The "Regionalen Fair Handelszentren" or RFZ (Regional Commercial Fairs) are partly owned by GEPA with the other part belonging to independent sponsors.

- RFZs sponsored by GEPA themselves:
- West (Wuppertal)
- Central (Alzenau)
- South (Leonberg)
- Fair Trade Centre (Berlin)

- RFZs sponsored independently:
- Saarland (Saarbrücken)
- North (Hamburg)
- Bavaria (Haimhausen/Amperpettenbach)
- Saxony (Dresden)
- Aachen
- Bad Abbach
- Bonn
- Cadolzburg
- Münster
- Munich
- Northeim

== Membership ==
GEPA is a FLO International registered Fairtrade licensee and importer.

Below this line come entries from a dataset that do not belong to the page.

(** X18. The wrappers that add [month] or [excludedetails] keep every
    other scalar parameter of the caller's query: it is sent once, with
    the string of the caller's value. *)
Theorem wrappers_keep_caller_parameters :
  forall (path : string) (fetch : Transport) (month : string)
         (options : option Options) (w : World) (url : string) (init : FetchInit)
         (k : string) (v : Scalar) (s : string),
    distinct (map fst (spread (query_of options))) = true ->
    In (k, One v) (spread (query_of options)) ->
    toString v = Normal s ->
    String.eqb k "month" = false ->
    String.eqb k "excludedetails" = false ->
    (calls (snd (list_by_month path fetch month options w))
     = calls w ++ [(url, init)] -> sends_single url k s) /\
    (calls (snd (list_names path fetch options w))
     = calls w ++ [(url, init)] -> sends_single url k s) /\
    (calls (snd (list_names_by_month path fetch month options w))
     = calls w ++ [(url, init)] -> sends_single url k s).
Proof.
  intros path fetch month options w url init k v s Hd Hin Hs Hm He.
  repeat split; intro Hcalls; apply request_called_inv in Hcalls.
  - apply (fun H1 H2 H3 =>
             outbound_sends_single _ w url init
               (assign (spread (query_of options)) "month" (One (SString month)))
               k v s H1 H2 H3 Hs Hcalls);
      [reflexivity | |];
      auto using distinct_assign, in_assign_other.
  - apply (fun H1 H2 H3 =>
             outbound_sends_single _ w url init
               (assign (spread (query_of options)) "excludedetails"
                       (One (SString "true")))
               k v s H1 H2 H3 Hs Hcalls);
      [reflexivity | |];
      auto using distinct_assign, in_assign_other.
  - apply (fun H1 H2 H3 =>
             outbound_sends_single _ w url init
               (assign (assign (spread (query_of options)) "excludedetails"
                               (One (SString "true")))
                       "month" (One (SString month)))
               k v s H1 H2 H3 Hs Hcalls);
      [reflexivity | |];
      auto using distinct_assign, in_assign_other.
Qed.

The organization is also a licensee of Naturland Zeichen GmbH and a member of the European Fair Trade Association (EFTA), the World Fair Trade Organization (WFTO) and the Forums Fairer Handel.

== Campaigns ==
- As a member in the Forum Fairer Handel, taking part in the Fairen Woche ("Fair Week") organisation.
- Together with the Weltladen-Dachverband, leading a campaign for the development of activities ("Professionalisation") of Weltladen until 2006.